In the UCG process, groundwater infiltration into the gasification zone or reaction water may dissolve pollutants such as heavy metals and organic matter in coal, forming wastewater with complex components. If not handled properly, these wastewaters may seep into the groundwater system, causing long-term harm to water resources and the ecological environment, and threatening public health [128]. In addition, when the gasification parameters are not adequately controlled, the wastewater production may increase significantly, further exacerbating the pollution load. In the existing treatment technology, although the oxidation system can remove most of the pollutants, the removal rate of dissolved organic carbon is only 76.35%, and there is still a problem of incomplete treatment. The removal rates of iron, nickel, antimony, and arsenic by the electrocoagulation system reached 96%, 98%, 94%, and 82%, respectively, but the removal effect for manganese was not good. Although the removal rates of phenol, BTEX, and cyanide in all systems were close to 100%, the effluent still detected biological toxicity after 14 days.

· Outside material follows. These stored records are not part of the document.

(* ===== verification/ChunkAllocator.v ===== *)
(** * Bump allocation of tensors in chunks

    Models [src/src/munin/ChunkAllocator.{hpp,cpp}] (Level Zero host memory) and
    its POSIX twin [src/src/munin/ShmChunkAllocator.{hpp,cpp}] (memfd mappings).
    The two share their placement code line by line, so it is modelled once
    ([Bump]), over the kind of chunk handle; the driver's answer to a request for a
    new chunk is an input.  Offsets and sizes are 64-bit. *)

From stdpp Require Import pretty.
From S2P Require Import Prelude.

Module Bump.
Section Bump.
(** The class name in messages, and what a chunk is known by besides its base. *)
Variable cls : string.
Variable Mem : Type.

(** [src/src/munin/ChunkAllocator.hpp:172-175 Chunk] *)
Record Chunk := mkChunk {
  mem : Mem;
  base : N;
  used : N;
}.

(** [src/src/munin/ChunkAllocator.hpp:181-184 ChunkAllocator] *)
Record t := mkAlloc {
  _chunkBytes : N;
  _chunks : list Chunk;
  _bytesUsed : N;
}.

(** [src/src/munin/ChunkAllocator.hpp:85-89 Allocation] *)
Record Allocation := mkAllocation {
  chunkIndex : N;
  chunkOffset : N;
  ptr : N;
}.

(** [src/src/munin/ChunkAllocator.hpp:161-164 Layout] *)
Record Layout := mkLayout {
  needsNewChunk : bool;
  offset : N;
}.

(** [src/src/munin/ChunkAllocator.cpp:19-24 alignUp] *)
Definition alignUp (value align : N) : N :=
  if (align <=? 1)%N then value else N.ldiff (u64 (value + align - 1)) (align - 1).

(** [src/src/munin/ChunkAllocator.cpp:28-43 ChunkAllocator] *)
Definition create (chunkBytes : N) : result t :=
  if (chunkBytes <? 4096)%N then
    Throw (RuntimeError (cls +:+ ": chunkBytes must be at least 4096 (got " +:+ pretty chunkBytes +:+ ")"))
  else if negb (chunkBytes mod 4096 =? 0)%N then
    Throw (RuntimeError (cls +:+ ": chunkBytes must be a multiple of 4096 (got "
             +:+ pretty chunkBytes +:+ ")"))
  else Ok (mkAlloc chunkBytes [] 0).

(** [src/src/munin/ChunkAllocator.cpp:83-95 layoutInsideChunk] *)
Definition layoutInsideChunk (currentUsed bytes align chunkBytes : N) : Layout :=
  let effectiveAlign := if (align <? 1)%N then 1%N else align in
  let offset := alignUp currentUsed effectiveAlign in
  if (chunkBytes <? u64 (offset + bytes))%N then mkLayout true 0 else mkLayout false offset.

(** A new chunk, or the error of the system call that failed.
    [src/src/munin/ChunkAllocator.cpp:61-81 openChunk] *)
Definition openChunk (drv : string + (Mem * N)) (a : t) : result t :=
  match drv with
  | inl err => Throw (RuntimeError (cls +:+ ": " +:+ err))
  | inr (m, b) => Ok (mkAlloc (_chunkBytes a) (_chunks a ++ [mkChunk m b 0]) (_bytesUsed a))
  end.

(** The placement in the last chunk.
    [src/src/munin/ChunkAllocator.cpp:133-141 allocate] *)
Definition place (plan : Layout) (bytes : N) (a : t) : Allocation * t :=
  match rev (_chunks a) with
  | [] => (mkAllocation 0 0 0, a)
  | current :: sealed =>
      (mkAllocation (u32 (N.of_nat (length (_chunks a) - 1))) (offset plan)
         (base current + offset plan),
       mkAlloc (_chunkBytes a)
         (rev sealed ++ [mkChunk (mem current) (base current) (u64 (offset plan + bytes))])
         (u64 (_bytesUsed a + bytes)))
  end.

Definition currentUsed (a : t) : N :=
  match last (_chunks a) with Some c => used c | None => 0%N end.

(** [drv1] and [drv2] answer the two places that can open a chunk.
    [src/src/munin/ChunkAllocator.cpp:97-142 allocate] *)
Definition allocate (drv1 drv2 : string + (Mem * N)) (bytes align : N) (a : t)
    : result Allocation * t :=
  if (bytes =? 0)%N then (Throw (RuntimeError (cls +:+ "::allocate: bytes == 0")), a)
  else if (_chunkBytes a <? bytes)%N then
    (Throw (RuntimeError (cls +:+ "::allocate: request " +:+ pretty bytes +:+
       " exceeds chunkBytes " +:+ pretty (_chunkBytes a))), a)
  else
    let effectiveAlign := if (align <? 1)%N then 64%N else align in
    let opened := match _chunks a with [] => openChunk drv1 a | _ => Ok a end in
    match opened with
    | Throw e => (Throw e, a)
    | Ok a =>
        let plan := layoutInsideChunk (currentUsed a) bytes effectiveAlign (_chunkBytes a) in
        if needsNewChunk plan then
          match openChunk drv2 a with
          | Throw e => (Throw e, a)
          | Ok a =>
              let plan := layoutInsideChunk (currentUsed a) bytes effectiveAlign (_chunkBytes a) in
              if needsNewChunk plan then
                (Throw (RuntimeError (cls +:+ ": fresh chunk cannot fit request")), a)
              else let '(al, a) := place plan bytes a in (Ok al, a)
          end
        else let '(al, a) := place plan bytes a in (Ok al, a)
    end.

(** ** Accessors *)

(** [src/src/munin/ChunkAllocator.hpp:120-122 chunkCount] *)
Definition chunkCount (a : t) : N := u32 (N.of_nat (length (_chunks a))).
(** [src/src/munin/ChunkAllocator.hpp:129-131 chunkBase] *)
Definition chunkBase (a : t) (index : N) : N :=
  match _chunks a !! N.to_nat index with Some c => base c | None => 0%N end.
(** [src/src/munin/ChunkAllocator.hpp:136-138 chunkUsedBytes] *)
Definition chunkUsedBytes (a : t) (index : N) : N :=
  match _chunks a !! N.to_nat index with Some c => used c | None => 0%N end.

(** ** Placement arithmetic *)

Lemma ldiff_sub x m : (x - m <= N.ldiff x m <= x)%N.
Proof.
  assert (H : (N.ldiff x m + N.land x m = x)%N).
  { rewrite N.add_nocarry_lxor.
    - apply N.bits_inj. intros i. rewrite N.lxor_spec, N.ldiff_spec, N.land_spec.
      destruct (N.testbit x i), (N.testbit m i); done.
    - apply N.bits_inj. intros i. rewrite !N.land_spec, N.ldiff_spec, N.bits_0.
      destruct (N.testbit x i), (N.testbit m i); done. }
  assert (H2 : (N.land x m <= m)%N).
  { assert (H3 : (N.ldiff m x + N.land m x = m)%N).
    { rewrite N.add_nocarry_lxor.
      - apply N.bits_inj. intros i. rewrite N.lxor_spec, N.ldiff_spec, N.land_spec.
        destruct (N.testbit x i), (N.testbit m i); done.
      - apply N.bits_inj. intros i. rewrite !N.land_spec, N.ldiff_spec, N.bits_0.
        destruct (N.testbit x i), (N.testbit m i); done. }
    rewrite N.land_comm. lia. }
  lia.
Qed.

(** Whatever the alignment, the placement is not below the cursor. *)
Lemma alignUp_ge v a : (v + a < 2 ^ 64)%N -> (v <= alignUp v a /\ alignUp v a < v + N.max 1 a)%N.
Proof.
  intros Hb. unfold alignUp. destruct (N.leb_spec a 1) as [Ha|Ha]; [lia|].
  rewrite u64_small by lia. pose proof (ldiff_sub (v + a - 1) (a - 1)). lia.
Qed.

(** A power of two is honoured. *)
Lemma alignUp_pow2 v k : (v + 2 ^ k < 2 ^ 64)%N -> (alignUp v (2 ^ k) mod 2 ^ k = 0)%N.
Proof.
  intros Hb. unfold alignUp. destruct (N.leb_spec (2 ^ k) 1) as [Ha|Ha].
  - assert (2 ^ k <> 0)%N by (apply N.pow_nonzero; lia).
    replace (2 ^ k)%N with 1%N by lia. apply N.mod_1_r.
  - rewrite u64_small by lia. rewrite (N.sub_1_r (2 ^ k)), <- N.ones_equiv.
    rewrite N.ldiff_ones_r, N.shiftl_mul_pow2. apply N.Div0.mod_mul.
Qed.

(** ** Invariant and allocation *)

Record wf (a : t) : Prop := {
  wf_size : (0 < _chunkBytes a < 2 ^ 62)%N;
  wf_used : Forall (fun c => used c <= _chunkBytes a)%N (_chunks a);
}.

Lemma last_rev_decomp {A} (l : list A) : l <> [] -> exists l' x, l = l' ++ [x].
Proof. intros H. destruct (exists_last H) as (l' & x & ->). by exists l', x. Qed.

(** Where an allocation goes: behind everything in its chunk. *)
Definition placed (a a' : t) (bytes : N) (al : Allocation) (i : nat) : Prop :=
  chunkIndex al = u32 (N.of_nat i) /\ i < length (_chunks a') /\
  (forall j, i < j -> _chunks a' !! j = None) /\
  (forall c, _chunks a !! i = Some c -> (used c <= chunkOffset al)%N /\
     exists c', _chunks a' !! i = Some c' /\ base c' = base c /\ mem c' = mem c) /\
  (exists c, _chunks a' !! i = Some c /\ used c = (chunkOffset al + bytes)%N /\
     ptr al = (base c + chunkOffset al)%N) /\
  (forall j c, j <> i -> _chunks a !! j = Some c -> _chunks a' !! j = Some c) /\
  (chunkOffset al + bytes <= _chunkBytes a)%N.
Lemma readTensor_triple lo n :
  triple (reading lo n) (readTensor file) (fun _ => reading (lo + 32) (S n)).
Proof using Hsize.
  intros s (r & p & Hs & Hp & Hn & Hix). refine ((_ : triple (at_ r p) _ _) s Hs).
  eapply triple_bind; [by apply readString_triple|]. intros nm.
  eapply triple_bind; [by apply read_triple_any|]. intros ndim.
  apply triple_if; [intros; apply triple_throw|]. intros Hd.
  apply orb_false_elim in Hd as [Hd1 Hd2]. apply N.eqb_neq in Hd1. apply N.ltb_ge in Hd2.
  eapply triple_bind; [apply readDims_triple|]. intros [dims nelem]. cbn [fst snd].
  intros s' (Hs' & Hl & He). revert s' Hs'. refine (_ : triple (at_ r _) _ _).
  eapply triple_bind; [by apply read_triple_any|]. intros tag.
  eapply triple_bind; [by apply read_triple_any|]. intros off. cbn zeta.
  apply triple_if; [intros; apply triple_throw|]. intros Hnb. apply N.eqb_neq in Hnb.
  apply triple_modify. intros s' (Hr & Hpos & Hle). rewrite Hr.
  eexists _, _. split; [by split; [|split; [exact Hpos|]]|]. split; [lia|].
  destruct Hix as [X1 Xa X2 X3 X4 X5]. split; [cbn; rewrite length_app; simpl; lia|].
  split; cbn; [done|done| | |done|done].
  - apply Forall_app. split; [done|]. constructor; [|done]. unfold tensor_ok. cbn.
    split; [lia|]. done.
  - rewrite X3, u64_add_l, map_app. cbn. by rewrite sumN_snoc.
Qed.

Record opened (n : nat) (lo : N) (r : GgufReader) : Prop := {
  op_indexed : indexed r;
  op_count : length (_tensors r) = n;
  op_alignment : (0 < _alignment r)%N;
  op_aligned : (_tensorDataOffset r mod _alignment r = 0)%N;
  op_bounds : (lo <= _tensorDataOffset r <= size file)%N;
}.

Lemma alignData_hoare lo n :
  hoare (fun s => _alignment (rd s) = 0%N)
    (reading lo n) (alignData file) (fun _ s => opened n lo (rd s)).
Proof using Hsize.
  intros [r p] (r' & p' & (Hr & Hp & Hle) & Hlo & Hn & Hix). cbn [rd pos] in *. subst r' p'.
  unfold alignData, bind, getPos, getReader, modify, throw, ret. cbn [rd pos].
  destruct (N.eqb_spec (_alignment r) 0) as [Hz|Hz]; [done|]. cbn [rd pos].
  set (off := u64 (p + _)). cbn -[N.ltb size off N.lt N.le].
  destruct (N.ltb_spec (size file) off); [done|].
  destruct (padding_aligned p (_alignment r)) as [H1 H2]; [lia|lia|apply Hix|]. fold off in H1, H2.
  destruct Hix as [X1 Xa X2 X3 X4 X5].
  clearbody off. split; cbn -[N.le N.lt size]; [by split|done|lia|done|].
  split; [by etrans|done].
Qed.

On the other hand, the syngas produced by UCG contains harmful components such as carbon monoxide, hydrogen sulfide, and tar [129]. If incomplete purification leads to leakage, it will cause air pollution and endanger human health and ecological safety [130]. The polycyclic aromatic hydrocarbons contained in tar have strong carcinogenicity, and their release will pose a serious threat to the surrounding environment. The “Barbara” experimental mine in Poland has experienced a dangerous gas accumulation event. The fault tree analysis confirms that there is an explosion risk, and the mixture needs to reach the lowest oxygen concentration to cause an explosion [131]. Gas migration in the formation is controlled by lithology: shale inhibits gas diffusion due to low permeability, while coal and sandstone form a wider range of gas plumes due to poor water holding capacity, and higher formation pressure inhibits gas diffusion [132]. When gaseous pollutants migrate in porous media, porosity, pore size, and channel tortuosity are the key control factors, and the liquid phase migration rate is significantly lower than that of the gas phase [133,134].

4.1.2. Metal Pollution

The residues produced in the UCG process contain heavy metals such as gold, chromium, lead, cadmium, zinc, nickel, uranium, incompletely reacted carbon, and other harmful components. These substances may be leached into the groundwater system with water [135]. Studies have shown that the leaching rate of most elements from ash is higher than that of coke slag in ash and coke slag produced by gasification of hard coal and lignite, and lignite residues are more likely to interact with water [136,137]. Among them, the probability of cadmium and zinc contents in coal gasification fine slag exceeding the environmental screening values is higher, and the probability of moderate and above migration risks for the zinc element is 84.21% [138,139].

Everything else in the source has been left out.